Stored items
━━━━━━━━

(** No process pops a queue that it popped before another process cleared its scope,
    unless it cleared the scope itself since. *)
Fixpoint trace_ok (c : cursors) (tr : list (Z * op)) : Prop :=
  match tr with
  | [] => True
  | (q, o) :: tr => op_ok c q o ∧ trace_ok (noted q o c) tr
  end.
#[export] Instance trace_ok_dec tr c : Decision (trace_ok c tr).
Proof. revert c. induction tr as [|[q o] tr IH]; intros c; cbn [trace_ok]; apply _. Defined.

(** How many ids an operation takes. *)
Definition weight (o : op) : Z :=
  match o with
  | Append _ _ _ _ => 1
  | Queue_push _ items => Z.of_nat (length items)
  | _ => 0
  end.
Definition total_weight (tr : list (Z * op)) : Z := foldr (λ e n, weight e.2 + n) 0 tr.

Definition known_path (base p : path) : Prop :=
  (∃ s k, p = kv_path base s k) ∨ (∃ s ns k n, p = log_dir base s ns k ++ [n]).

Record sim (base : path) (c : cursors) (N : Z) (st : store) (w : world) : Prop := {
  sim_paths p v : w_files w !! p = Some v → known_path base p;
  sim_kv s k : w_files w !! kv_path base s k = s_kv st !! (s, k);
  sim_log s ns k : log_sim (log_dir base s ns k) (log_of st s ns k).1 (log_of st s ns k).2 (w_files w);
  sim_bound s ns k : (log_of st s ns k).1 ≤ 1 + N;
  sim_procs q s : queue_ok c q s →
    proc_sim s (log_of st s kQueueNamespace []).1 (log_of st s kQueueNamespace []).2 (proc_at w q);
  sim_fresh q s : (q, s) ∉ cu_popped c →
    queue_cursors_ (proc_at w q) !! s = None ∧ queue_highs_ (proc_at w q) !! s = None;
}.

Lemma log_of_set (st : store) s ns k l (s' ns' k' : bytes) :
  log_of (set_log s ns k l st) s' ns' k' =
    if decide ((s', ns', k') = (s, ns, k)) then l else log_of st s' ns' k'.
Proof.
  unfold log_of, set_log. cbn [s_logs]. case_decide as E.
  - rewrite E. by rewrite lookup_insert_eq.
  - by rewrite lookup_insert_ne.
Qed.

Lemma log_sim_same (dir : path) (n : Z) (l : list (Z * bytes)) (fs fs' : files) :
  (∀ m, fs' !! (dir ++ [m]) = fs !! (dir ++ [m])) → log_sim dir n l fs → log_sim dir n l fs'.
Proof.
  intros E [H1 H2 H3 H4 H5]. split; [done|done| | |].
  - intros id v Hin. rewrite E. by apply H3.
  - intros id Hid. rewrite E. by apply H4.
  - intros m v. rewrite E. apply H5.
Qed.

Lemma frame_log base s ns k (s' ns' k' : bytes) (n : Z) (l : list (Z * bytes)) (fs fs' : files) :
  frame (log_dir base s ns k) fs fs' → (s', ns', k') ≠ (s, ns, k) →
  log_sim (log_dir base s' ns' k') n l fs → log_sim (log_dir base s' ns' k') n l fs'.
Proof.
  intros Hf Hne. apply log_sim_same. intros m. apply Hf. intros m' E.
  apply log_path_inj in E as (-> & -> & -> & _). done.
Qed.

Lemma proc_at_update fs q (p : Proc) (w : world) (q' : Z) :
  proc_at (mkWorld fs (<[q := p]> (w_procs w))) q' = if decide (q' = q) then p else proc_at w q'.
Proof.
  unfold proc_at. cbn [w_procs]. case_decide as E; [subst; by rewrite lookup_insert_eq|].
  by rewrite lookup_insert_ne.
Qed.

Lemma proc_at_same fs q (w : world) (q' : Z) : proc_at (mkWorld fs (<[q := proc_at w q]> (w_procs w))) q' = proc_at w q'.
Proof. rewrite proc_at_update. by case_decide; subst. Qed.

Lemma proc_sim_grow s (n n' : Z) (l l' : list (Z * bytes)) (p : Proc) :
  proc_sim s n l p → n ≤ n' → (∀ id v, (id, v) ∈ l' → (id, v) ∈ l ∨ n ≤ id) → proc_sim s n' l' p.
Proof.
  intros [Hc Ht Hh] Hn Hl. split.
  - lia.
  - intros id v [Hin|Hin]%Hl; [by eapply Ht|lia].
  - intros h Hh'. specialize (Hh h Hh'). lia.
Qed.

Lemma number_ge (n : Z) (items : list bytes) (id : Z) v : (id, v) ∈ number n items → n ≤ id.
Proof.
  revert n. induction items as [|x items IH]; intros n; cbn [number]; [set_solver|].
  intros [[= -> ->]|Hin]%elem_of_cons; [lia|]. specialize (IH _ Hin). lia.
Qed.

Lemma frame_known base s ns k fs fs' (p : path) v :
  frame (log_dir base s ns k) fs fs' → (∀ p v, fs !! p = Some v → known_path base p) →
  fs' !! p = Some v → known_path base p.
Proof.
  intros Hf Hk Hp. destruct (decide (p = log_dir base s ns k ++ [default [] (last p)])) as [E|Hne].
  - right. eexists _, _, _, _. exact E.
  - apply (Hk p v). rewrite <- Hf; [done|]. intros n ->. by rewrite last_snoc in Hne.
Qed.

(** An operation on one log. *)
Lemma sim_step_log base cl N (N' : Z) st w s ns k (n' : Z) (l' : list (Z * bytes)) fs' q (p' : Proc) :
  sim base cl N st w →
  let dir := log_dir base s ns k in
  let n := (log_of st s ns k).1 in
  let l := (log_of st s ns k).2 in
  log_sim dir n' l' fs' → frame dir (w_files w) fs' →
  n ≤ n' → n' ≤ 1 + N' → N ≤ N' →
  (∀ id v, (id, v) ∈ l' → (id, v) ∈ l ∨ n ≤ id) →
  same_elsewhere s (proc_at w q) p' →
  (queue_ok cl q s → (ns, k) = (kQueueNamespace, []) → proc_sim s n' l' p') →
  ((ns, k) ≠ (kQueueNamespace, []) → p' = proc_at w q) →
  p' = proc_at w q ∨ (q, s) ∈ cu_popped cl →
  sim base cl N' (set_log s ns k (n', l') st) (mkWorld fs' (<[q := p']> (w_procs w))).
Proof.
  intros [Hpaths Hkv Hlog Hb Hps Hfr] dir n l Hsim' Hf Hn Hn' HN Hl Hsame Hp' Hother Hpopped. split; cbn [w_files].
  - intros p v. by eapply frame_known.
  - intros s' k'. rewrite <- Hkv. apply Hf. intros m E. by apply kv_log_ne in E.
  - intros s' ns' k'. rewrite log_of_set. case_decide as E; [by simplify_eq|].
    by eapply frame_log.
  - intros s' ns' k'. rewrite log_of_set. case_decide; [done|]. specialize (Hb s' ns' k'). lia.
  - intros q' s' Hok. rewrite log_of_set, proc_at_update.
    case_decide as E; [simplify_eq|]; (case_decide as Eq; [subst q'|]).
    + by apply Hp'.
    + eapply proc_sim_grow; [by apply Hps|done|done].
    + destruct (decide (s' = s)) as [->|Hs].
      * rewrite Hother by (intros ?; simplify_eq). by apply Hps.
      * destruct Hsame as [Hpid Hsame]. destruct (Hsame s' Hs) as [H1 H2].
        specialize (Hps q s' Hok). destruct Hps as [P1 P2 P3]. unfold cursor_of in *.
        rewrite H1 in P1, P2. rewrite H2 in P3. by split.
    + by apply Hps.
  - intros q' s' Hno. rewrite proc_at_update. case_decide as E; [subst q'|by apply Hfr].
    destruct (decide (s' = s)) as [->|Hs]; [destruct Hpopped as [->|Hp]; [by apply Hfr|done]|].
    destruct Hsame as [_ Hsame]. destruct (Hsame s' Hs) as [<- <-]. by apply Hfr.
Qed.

━━━━━━━━

What to do: Number of lines containing "Hother" in the data: state it and nothing more.

Result for this task: 2